Well water is groundwater that flows underneath the surface of the earth, in formations called aquifers. Well water is an essential aspect of rural life, as not every house has access to piping and municipal water. Many houses in the United States and beyond are required to create their own source of water. Well water is the result of that need.
Well water is very common, but also poses a lot of problems such as white film on the dishes, foul smell, orange and grey stains. Contaminants, big or small, can affect the quality of the water. Well water can have sediments, bacteria, or harmful sulfates in it. This is why a sediment filter is an essential installation for well water. This keeps the well water clean and safe to drink.
What Is Well Water?
Well water is water that is deep in the ground, also known as groundwater. Well water is stored in a layer beneath the earth and is released into springs. Private water well is a hole drilled into that layer, reaching beneath and pumping the water up.
Well water is fresh for water consumption, as it is free of above-ground contaminants such as leaves. It does have underground water issues that often affect its quality. Sediment buildup may add to the hardness of the water, for example.
How Many Houses Use Well Water in the USA?
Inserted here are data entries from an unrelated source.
Lemma queueOk_flush n c last failed l1 f l2 saved c' f' k :
  flushers c = l1 ++ f :: l2 -> flushPendingDNSCacheWith c f saved = (c', f') -> inRange (keyOf f) -> inRange k ->
  queueOk n c last failed k ->
  queueOk n (c' {{ flushers := l1 ++ option_list f' ++ l2 }}) last (failedBy f saved failed) k.
Proof.
  intros Hl Hs Hf Hk Hq. destruct c as [pending file fs]; cbn in Hl; subst fs. unfold queueOk, flushersOf in *. cbn in Hq.
  destruct (decide (keyOf f = k)) as [Hkey|Hne].
  - destruct (pending !! k) as [current|] eqn:Hp.
    2:{ destruct Hq as [Hq _]. rewrite list.filter_app, filter_cons_True in Hq by done. by apply app_eq_nil in Hq as [_ ?]. }
    destruct Hq as (Hsv & Hlast & Hseq & f0 & Hf0 & Hok). apply filter_split in Hf0 as (-> & H1 & H2); [|done].
    destruct f as [k0|k0 en|k0 en]; cbn in Hkey, Hs; subst k0.
    + rewrite Hp in Hs. injection Hs as <- <-. unfold constant; cbn -[filter]. rewrite Hp. split_and!; [done..|lia|lia|].
      exists (FlushSave k current). rewrite list.filter_app, filter_cons_True, H1, H2 by done. done.
    + destruct Hok as (? & ? & _). destruct saved; injection Hs as <- <-; unfold constant; cbn -[filter]; rewrite Hp;
        (split_and!; [done..|lia|lia|]); exists (FlushCheck k en);
        rewrite list.filter_app, filter_cons_True, H1, H2 by done; (split; [done|]); (split_and!; [done..|]); intros _;
        rewrite decide_True by done; [|done]. intros _. rewrite loadFile_saved. by rewrite decide_True.
    + rewrite Hp in Hs. destruct Hok as (Hle & Hsame & Hfile). destruct (Z.eqb_spec (sequence current) (sequence en)) as [He|He];
        cbn in Hs; injection Hs as <- <-; unfold constant; cbn -[filter].
      * rewrite lookup_delete_eq. rewrite list.filter_app, H1, H2. split; [done|].
        intros Hfail. rewrite Hlast, Hfile by done. cbn. by rewrite Hsame.
      * rewrite Hp. split_and!; [done..|lia|lia|]. exists (FlushRead k).
        rewrite list.filter_app, filter_cons_True, H1, H2 by done. done.
  - assert (saveDNSCache c' !! k = pending !! k /\ loadFile (db c') k = loadFile file k /\
      filter (fun f => keyOf f = k) (option_list f') = []) as (Hp & Hd & Hfil).
    { destruct f as [k0|k0 en|k0 en]; cbn in *.
      - destruct (pending !! k0); injection Hs as <- <-; cbn; split_and!; try done. by rewrite decide_False.
      - injection Hs as <- <-. unfold constant; cbn. split_and!; [by destruct saved| |by rewrite decide_False].
        destruct saved; [by apply loadFile_other|done].
      - destruct (pending !! k0); [destruct (negb _)|]; injection Hs as <- <-; unfold constant; cbn;
          split_and!; first [done | by rewrite lookup_delete_ne | by rewrite decide_False]. }
    rewrite list.filter_app, filter_cons_False in Hq by done.
    destruct c' as [pending' file' fs']; unfold constant in *; cbn in *. rewrite Hp, !list.filter_app, Hfil. cbn.
    assert (failedBy f saved failed k = failed k) as Hfail.
    { destruct f; cbn in *; [done| |done]. by rewrite decide_False. }
    destruct (pending !! k) as [current|]; rewrite Hfail; [|by rewrite Hd].
    destruct Hq as (? & ? & [? ?] & f0 & ? & ?). split_and!; try done. exists f0. split; [done|]. by eapply flusherOk_file.
Qed.

Lemma runs_ok n c last failed : runs n c last failed ->
  0 <= n /\ (n < 2 ^ 64 -> Forall (fun f => inRange (keyOf f)) (flushers c) /\ forall k, inRange k -> queueOk n c last failed k).
Proof.
  induction 1 as [db|n c last failed k raw e Hr [H0 IH] Hk He|n c last failed l1 f l2 saved c' f' Hr [H0 IH] Hl Hs].
  - split; [done|]. split; [constructor|]. intros k _. unfold queueOk, flushersOf. cbn. rewrite lookup_empty.
    by rewrite loadFile_rounded.
  - split; [lia|]. intros Hn. destruct IH as [Hfs Hq]; [lia|]. split; [|intros; by apply queueOk_save].
    destruct c; unfold File_SaveDNSCacheAsync, queueDNSCacheSave, constant; cbn in *.
    destruct (negb _); cbn; [|done]. apply Forall_app. split; [done|]. by apply Forall_cons_iff.
  - split; [done|]. intros Hn. destruct (IH Hn) as [Hfs Hq].
    rewrite Hl in Hfs. apply Forall_app in Hfs as [H1 H2]. apply Forall_cons_iff in H2 as [Hf H2].
    split; [|intros k Hk; by eapply queueOk_flush; eauto].
    assert (Forall (fun f => inRange (keyOf f)) (l1 ++ option_list f' ++ l2)) as Hall; [|by destruct c'].
    apply Forall_app. split; [done|]. apply Forall_app. split; [|done].
    destruct f as [k|k en|k en]; cbn in *.
    + destruct (saveDNSCache c !! k); injection Hs as <- <-; cbn; auto.
    + injection Hs as <- <-. cbn. auto.
    + destruct (saveDNSCache c !! k); [destruct (negb _)|]; injection Hs as <- <-; cbn; auto.
Qed.

(** C15: Whatever the interleaving of saves and of the goroutines that write them to the
    file, loading an entry returns the message saved last for it, with its
    time, in whole seconds once it comes from the file, as long as it is queued
    or its latest write did not fail.  When all goroutines have returned, nothing
    is queued and the file holds the last save of every entry whose latest write
    did not fail.  (The cache is not cleared meanwhile, and fewer than 2^64 saves
    are made.) *)
Theorem latest_save_loaded n c last failed k :
  runs n c last failed -> n < 2 ^ 64 -> inRange k ->
  (is_Some (saveDNSCache c !! k) \/ failed k = false ->
   File_LoadDNSCache c k = last k \/ File_LoadDNSCache c k = rounded <$> last k) /\
  (flushers c = [] -> saveDNSCache c !! k = None /\ (failed k = false -> loadFile (db c) k = rounded <$> last k)).
Proof.
  intros Hr Hn Hk. destruct (runs_ok _ _ _ _ Hr) as [_ Hok]. destruct (Hok Hn) as [_ Hq]. specialize (Hq k Hk).
  unfold File_LoadDNSCache, queueOk, flushersOf in *. destruct (saveDNSCache c !! k) as [current|].
  - destruct Hq as (_ & Hl & _ & f & Hf & _). split; [by left|]. intros Hnil. by rewrite Hnil in Hf.
  - destruct Hq as [_ Hl]. split; [|done]. intros [[? ?]|Hfail]; [done|]. right. by apply Hl.
Qed.
End cachefile.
More than 15% of the people in the United States rely on well water as their main water source. This means that an average of 43 million people in 15 million households does not take their water from municipal sources. Most of the wells are in the eastern area of the United States: the Carolinas, Florida, Maryland, New Hampshire, etc.
Well water is not regulated by the Federal Safe Drinking Water Act, which means the population is drinking hard water. At the higher end, 79% of Russia uses groundwater for domestic use. Indonesia relies the most on well water, with 93% of the water coming from wells.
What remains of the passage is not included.